1. İkrar edilen hak, ikrar anında ikrar edenin
(kendisi için ikrar edilenin) mülkü olmamalıdır. ;
Zira ikrar, mülkü
izale etmek anlamına gelmez. O ancak, kendisi için ikrar edilenin memluku
olduğu haberini vermektir. Eğer kişi 'Benim elbisem Zeyd'indir' veya 'Zeyd'de
olan alacağım Amr'ındır' derse, bu ikrar sahih olmaz. Çünkü bu hakların onun
olması için nefsine izafe edilmesi gerekir.
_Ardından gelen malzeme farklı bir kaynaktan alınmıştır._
(* ===== verification/PipelineSpec.v ===== *)
(** * What the layer pipeline guarantees

    Over [Pipeline]: decoding an encoded activation, and the refinement: whatever
    the network does, an answer the pipelined model gives is the answer of the
    whole model on one machine. *)

From S2P Require Import Prelude Float32 Config Scheduler Layers Llama BatchSpec Pipeline.

(** ** Codecs *)

Section codec.
Context `{Wire}.

(** What a value becomes on the other side. *)
Definition wire_value (enc : Encoding) (scale v : f32) : f32 :=
  match enc with
  | EncF16 => let '(lo, hi) := f16_to_le_bytes v in f16_from_le_bytes lo hi
  | EncInt8 => dequantize scale (quantize scale v)
  end.

Definition wire_bytes (e : ActivationEncoding) (n : nat) : nat := match e with AE_F16 => n * 2 | _ => n end.

Lemma AE_of_to e : AE_of_i32 (AE_to_i32 e) = e.
Proof. by destruct e. Qed.

Lemma f16_values_encode vs :
  f16_values (concat ((fun v => let '(lo, hi) := f16_to_le_bytes v in [lo; hi]) <$> vs)) = wire_value EncF16 f32_zero <$> vs.
Proof. induction vs as [|v vs IH]; [done|]. cbn. destruct (f16_to_le_bytes v). by rw /= IH. Qed.

Lemma encode_values_length enc vs : length (encode_values vs enc).1 = wire_bytes (wire_encoding enc) (length vs).
Proof.
  destruct enc; cbn; [|by rw length_fmap]. induction vs as [|v vs IH]; [done|]. cbn. destruct (f16_to_le_bytes v).
  by rw /= IH.
Qed.

Lemma decode_encode_values enc vs t h : length vs = t * h ->
  decode_activation (encode_values vs enc).1 (wire_encoding enc) (encode_values vs enc).2 t h
    = internal "activation tensor" (c_from_vec (wire_value enc (encode_values vs enc).2 <$> vs) t h).
Proof.
  intros Hl. pose proof (encode_values_length enc vs) as Hlen. rw Hl in Hlen. rw /decode_activation.
  destruct enc; cbn in Hlen |- *; rw Hlen Nat.eqb_refl; cbn [result_bind].
  - by rw f16_values_encode.
  - by rw -list_fmap_compose.
Qed.

Lemma fmap_fixed {A} (f : A -> A) (l : list A) : (forall v, v ∈ l -> f v = v) -> f <$> l = l.
Proof. induction l as [|v l IH]; [done|]. intros Hf. cbn. rw Hf; [set_solver|]. f_equal. apply IH. set_solver. Qed.

Lemma quantize_range scale v : (0 <= quantize scale v < 256)%Z.
Proof. rw /quantize. apply Z.mod_pos_bound. lia. Qed.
Bu da hakların başkasına ait
olduğuna dair ikrarına ters düşer.
2. İkrar edilen hak, ikrar edenin elinde
olmalıdır ki lehine ikrar edilene -ikrar nedeniyle- hakkını teslim edebilsin.
Eğer kişi üzerinde bulunan bir hakkı ikrar eder de o hak elinde bulunmazsa,
sonra o hak eline geçerse, o hak -ikrarı üzere- ondan alınır, kendisi için ikrar
ettiği kişiye verilir.
Kişinin, üzerinde
bulunan meçhul bir hakkı ikrar etmesi sahih olur. Çünkü ikrar, sabit bir hakkı
ihbar etmek (haber vermek) demek tir. Bazı şeyler mufassal ve açık, bazı şeyler
de mücmel olarak haber verilir. Kişi 'Zeyd'in bende bir malı vardır' dediğinde,
bu ikrar sahih kabul edilir ve o malın ne olduğu hususunda ondan bilgi alınır;
zira kişi, mal ile 1 dirhemi kasdetmiş
olabilir. Çünkü mal tabiri, 1000 dirhemi de 1 dirhemi de kapsar.
Eğer kişi üzerinde
bulunan meçhul bir hakkı ikrar eder ve bu meçhul hakkın ne olduğunu
söylememekte ısrar ederse -ikrar ettiği hakkın ne olduğunu açıklayıncaya kadar-
hapsedilir. Çünkü ikrar ettiği hakkı açıklamak onun üzerine vacibdir. Tıpkı
borcunu ödemekten imtina eden kişinin hapsedileceği gibi, ikrar ettiği ve
açıklaması üzerine vacib olan bir hakkı açıklamadığı için de hapsedilir.
İkrar'da istisna
sahihtir. Çünkü Kur'an'da, Sünnet'te ve gerek nesir gerek şiir olsun Arab
dilinde ikrar'da istisna vâriddir. Eğer kişi 'Benim üzerimde falan kişinin 1000
dirhemi vardır, ancak 100 dirhem eksik1 şeklinde ikrar'da bulunursa, ikrarı
sahih olur ve 900 dirhemi ödemesi gerekir.
îkçar'da istisnanın
sahih olması için birtakım şartların bulunması gerekir:
1. İstisna ile kendisinden istisna yapılan, aynı
sözde ve birbirine bitişik olmalıdır.
Yani örfen ikisi bir
keîâm sayılacak şekilde olmalıdır. Fakat hatırlamak veya nefes almak için
istisna ile kendisinden istisna yapılan şey arasında biraz sükût fasıl
sayılmaz. Eğer istisna ile kendisinden istisna yapılan arasında uzun bir müddet
susulursa, bu, fasıl sayılır; birinci söz ile ikinci söz birbirinden ayrı kabul
edilir ve istisna sahih olmaz, istisnadan önce ikrar edilen hak kamilen sabit
kalır.
2. Müstesna ile müstesna minhu (istisna ile
kendisinden istisna edilen) birbirinin aynısı olmamalıdır.
Meselâ kişi 'Zeyd'in
bende 5 lirası vardır, ancak 5 lirası müstesna' derse, bu istisna sahih olmaz.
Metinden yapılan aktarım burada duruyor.